Cluster-tic syndrome is a disorder characterized by the coexistence of symptoms related to both cluster headache and trigeminal neuralgia. Etiopathogenesis is not yet well defined. Medical treatment, including drugs for both cluster headache and trigeminal neuralgia, is the first therapeutic choice, whereas more invasive treatments are indicated in the case of pharmacological therapy failure or in the presence of drug side effects. To date, no randomized and/or large cohort trials describing Gamma Knife radiosurgery (GKRS) for cluster-tic syndrome are available, probably due to the syndrome’s rarity.

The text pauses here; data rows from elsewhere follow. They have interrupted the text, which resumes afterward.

(** ** Checking the preconditions of an input *)

Definition in_range (n v : Z) : bool := (0 <=? v) && (v <? n).

Definition wf_inputb (n root : Z) (edges : list Edge) : bool :=
  (1 <=? n) && in_range n root &&
  forallb (fun e => in_range n (from e) && in_range n (to e)) edges.

(** ** Trees *)

(** No vertex lies on a directed cycle. *)
Definition acyclic (edges : list Edge) : Prop :=
  forall v, ~ path edges v v.

(** The edges that enter [v]. *)
Definition entering (edges : list Edge) (v : Z) : list Edge :=
  filter (fun e => to e =? v) edges.

(** An acyclic graph in which every vertex other than the root has
    exactly one entering edge. *)
Definition pure_tree (n root : Z) (edges : list Edge) : Prop :=
  acyclic edges /\
  forall v, 0 <= v < n -> v <> root -> length (entering edges v) = 1%nat.

(** A spanning arborescence given by the list [T] of its edges: the edges
    are edges of the graph, exactly one of them enters each vertex other
    than the root, none enters the root, and every vertex is reached from
    the root along them. *)
Definition arborescence_edges (n root : Z) (edges T : list Edge) : Prop :=
  incl T edges /\
  (forall v, 0 <= v < n -> v <> root -> length (entering T v) = 1%nat) /\
  entering T root = [] /\
  (forall v, 0 <= v < n -> reach T root v).

(** The map from a vertex to the edge of [T] that enters it. *)
Definition entering_edge (T : list Edge) (v : Z) : Edge :=
  hd (mkEdge 0 0 0) (entering T v).

(** The selected edge of a vertex is the first of the cheapest edges that
    enter it: every candidate before it in the list is strictly heavier. *)
Definition selection_first (n : Z) (edges : list Edge) (inEdge : list Z)
  : Prop :=
  forall v j, 0 <= v < n -> rd inEdge v <> -1 -> 0 <= j < rd inEdge v ->
    to (edge_at edges j) = v -> from (edge_at edges j) <> v ->
    weight (sel_of edges inEdge v) < weight (edge_at edges j).

(** The edge [e] with [c] added to its weight. *)
Definition shift (c : Z) (e : Edge) : Edge :=
  mkEdge (from e) (to e) (weight e + c).

(** ** The range of [int] *)

Definition in_int (x : Z) : Prop := INT_MIN <= x <= INT_MAX.

(** The edge [e] with its weight reduced to an [int]. *)
Definition wrap_edge (e : Edge) : Edge :=
  mkEdge (from e) (to e) (wrap (weight e)).

(** No weight is larger than [W] in absolute value. *)
Definition weights_within (W : Z) (edges : list Edge) : Prop :=
  forall e, In e edges -> - W <= weight e <= W.

(** No two weights differ by more than [D]. *)
Definition spread (D : Z) (edges : list Edge) : Prop :=
  forall e1 e2, In e1 edges -> In e2 edges -> weight e1 - weight e2 <= D.

(** ** The solver and its reference *)

(** Two results of the same kind, related by [R] when they are values. *)
Definition res_sim {A B : Type} (R : A -> B -> Prop) (rx : res A) (r : res B)
  : Prop :=
  match rx, r with
  | Ok a, Ok b => R a b
  | OutOfBounds, OutOfBounds => True
  | OutOfFuel, OutOfFuel => True
  | _, _ => False
  end.

(** Two states that differ at most in [minWeight], and there by a multiple
    of [2^32]. *)
Definition state_sim (sx s : state) : Prop :=
  st_n s = st_n sx /\ st_root s = st_root sx /\
  st_edges s = st_edges sx /\
  st_inEdge s = st_inEdge sx /\ st_cycle s = st_cycle sx /\
  st_visited s = st_visited sx /\
  wrap (st_minWeight s) = wrap (st_minWeight sx).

The authors describe the case of a 76-year-old woman with refractory cluster-tic syndrome who underwent GKRS with double target (the retrogasserian portion of the trigeminal nerve and the sphenopalatine ganglion). The Numerical Rating Scale (NRS) of pain and the Barrow Neurological Institute (BNI) pain intensity score before treatment were 7 (up to 10 during paroxysmal pain attacks) and V, respectively. At last follow-up, 24 months after GKRS, the patient had discontinued her pain medications and NRS and BNI pain scores were 1 and I, respectively. No trigeminal sensory disorders were reported.
The present case shows that GKRS, in selected cases, could be an effective treatment in patients with refractory cluster-tic syndrome.